Task statement -> From the listing below, output only the lines starting at the line that has "nat -> outcome" and ending at the line that has "(** [enum Phase].", exactly as they appear, ends included.

Input material ->
(** * libEmuSC voice core: AHDSR envelope and Partial sample cursor

    A shallow embedding of [libemusc/src/ahdsr.cc] and
    [libemusc/src/partial.cc].

    Numeric conventions.
    - [double] values of the envelope are real numbers ([R]): the envelope
      uses [pow] and [log], which have no rational counterpart.
    - [float] values of the sample cursor are rationals ([Q]) with exact
      arithmetic; [roundf] rounds half away from zero.  Every concrete
      run below uses dyadic values of small magnitude, on which exact
      arithmetic and IEEE single precision agree.
    - C++ integers whose declared width lives in the headers ([ahdsr.h],
      [partial.h], [control_rom.h]) are unbounded integers ([Z]).
    - Undefined or exceptional behaviour of the C++ code (reading outside
      an array, [std::vector::at] out of range, a null pointer
      dereference, reading an unassigned local) is an explicit result of
      the model, never silently given a value.
    - Diagnostic output on [std::cerr] is not modelled. *)

From Stdlib Require Import ZArith List Bool Lia.
From Stdlib Require Import QArith Qround Qabs Lqa.
From Stdlib Require Import Reals Lra.
Import ListNotations.

(** ** Results of C++ calls *)

Inductive fault : Type :=
| OutOfBounds      (* read outside a fixed-size array *)
| OutOfRange       (* std::out_of_range thrown by vector::at *)
| NullDeref        (* member call through a NULL pointer *)
| UninitRead       (* read of a local that was never assigned *)
| OutOfFuel.       (* the model's loop budget ran out *)

Inductive outcome (A : Type) : Type :=
| Ok (a : A)
| Fault (f : fault).
Arguments Ok {A} a.
Arguments Fault {A} f.

Definition bind {A B} (m : outcome A) (k : A -> outcome B) : outcome B :=
  match m with
  | Ok a => k a
  | Fault f => Fault f
  end.

Notation "x <- m ;; k" := (bind m (fun x => k))
  (at level 61, m at next level, right associativity).

Definition of_option {A} (f : fault) (o : option A) : outcome A :=
  match o with
  | Some a => Ok a
  | None => Fault f
  end.

(** A computation indexed by its loop budget settles when every budget
    from some point on gives one and the same result, which is not
    [OutOfFuel]. *)
Definition settles {A} (f : nat -> outcome A) : Prop :=
  exists (N : nat) (r : outcome A),
    r <> Fault OutOfFuel /\ forall fuel, (N <= fuel)%nat -> f fuel = r.

(** ** The envelope generator, ahdsr.cc *)

Module AHDSR.
Local Open Scope Z_scope.

(** [enum Phase].  The constructors copy [value[0..4]] into
    [_phaseValue[0..4]] and label entry 0 "Attack" and entry 4
    "Release"; the code indexes [_phaseValue] and [_phaseDuration] with
    the phase itself, so Attack is 0 and Off, declared just before it,
    is -1. *)
Inductive Phase : Type :=
| ahdsr_Off | ahdsr_Attack | ahdsr_Hold | ahdsr_Decay | ahdsr_Sustain
| ahdsr_Release.

Definition phase_index (p : Phase) : Z :=
  match p with
  | ahdsr_Off => -1
  | ahdsr_Attack => 0
  | ahdsr_Hold => 1
  | ahdsr_Decay => 2
  | ahdsr_Sustain => 3
  | ahdsr_Release => 4
  end.

Definition phase_eqb (p q : Phase) : bool := phase_index p =? phase_index q.

(** A C array [A x[5]]. *)
Record array5 (A : Type) : Type := Array5 {
  a0 : A; a1 : A; a2 : A; a3 : A; a4 : A
}.
Arguments Array5 {A}.
Arguments a0 {A}.
Arguments a1 {A}.
Arguments a2 {A}.
Arguments a3 {A}.
Arguments a4 {A}.

(** [x[i]]: defined for 0 <= i < 5 only. *)
Definition at5 {A} (x : array5 A) (i : Z) : outcome A :=
  match i with
  | 0 => Ok (a0 x)
  | 1 => Ok (a1 x)
  | 2 => Ok (a2 x)
  | 3 => Ok (a3 x)
  | 4 => Ok (a4 x)
  | _ => Fault OutOfBounds
  end.

(** The part of [Settings] the envelope reads. *)
Inductive PatchParam : Type :=
| TVFAEnvAttack | TVFAEnvDecay | TVFAEnvRelease.

Record Settings : Type := {
  SampleRate : Z;                       (* get_param_uint32(SampleRate) *)
  get_param : PatchParam -> Z -> Z      (* get_param(param, partId) *)
}.

Record t : Type := mk {
  _sampleRate : Z;
  _key : Z;
  _partId : Z;
  _phase : Phase;
  _terminalPhase : Phase;
  _currentValue : R;
  _finished : bool;
  _phaseValue : array5 R;
  _phaseDuration : array5 Z;
  _phaseShape : array5 bool;
  _phaseInitValue : R;
  _phaseSampleLen : Z;
  _phaseSampleIndex : Z
}.

(** The members no constructor initialises. *)
Record junk : Type := Junk {
  j_initValue : R; j_sampleLen : Z; j_sampleIndex : Z
}.

(** [AHDSR::AHDSR(value, duration, shape, key, settings, partId, id)] *)
Definition new (value : array5 R) (duration : array5 Z)
    (shape : array5 bool) (key : Z) (s : Settings) (partId : Z)
    (j : junk) : t :=
  {| _sampleRate := SampleRate s;
     _key := key;
     _partId := partId;
     _phase := ahdsr_Off;
     _terminalPhase := ahdsr_Release;
     _currentValue := 0%R;
     _finished := false;
     _phaseValue := value;
     _phaseDuration := duration;
     _phaseShape := shape;
     _phaseInitValue := j_initValue j;
     _phaseSampleLen := j_sampleLen j;
     _phaseSampleIndex := j_sampleIndex j |}.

Completed task ->
Definition settles {A} (f : nat -> outcome A) : Prop :=
  exists (N : nat) (r : outcome A),
    r <> Fault OutOfFuel /\ forall fuel, (N <= fuel)%nat -> f fuel = r.

(** ** The envelope generator, ahdsr.cc *)

Module AHDSR.
Local Open Scope Z_scope.

(** [enum Phase].  The constructors copy [value[0..4]] into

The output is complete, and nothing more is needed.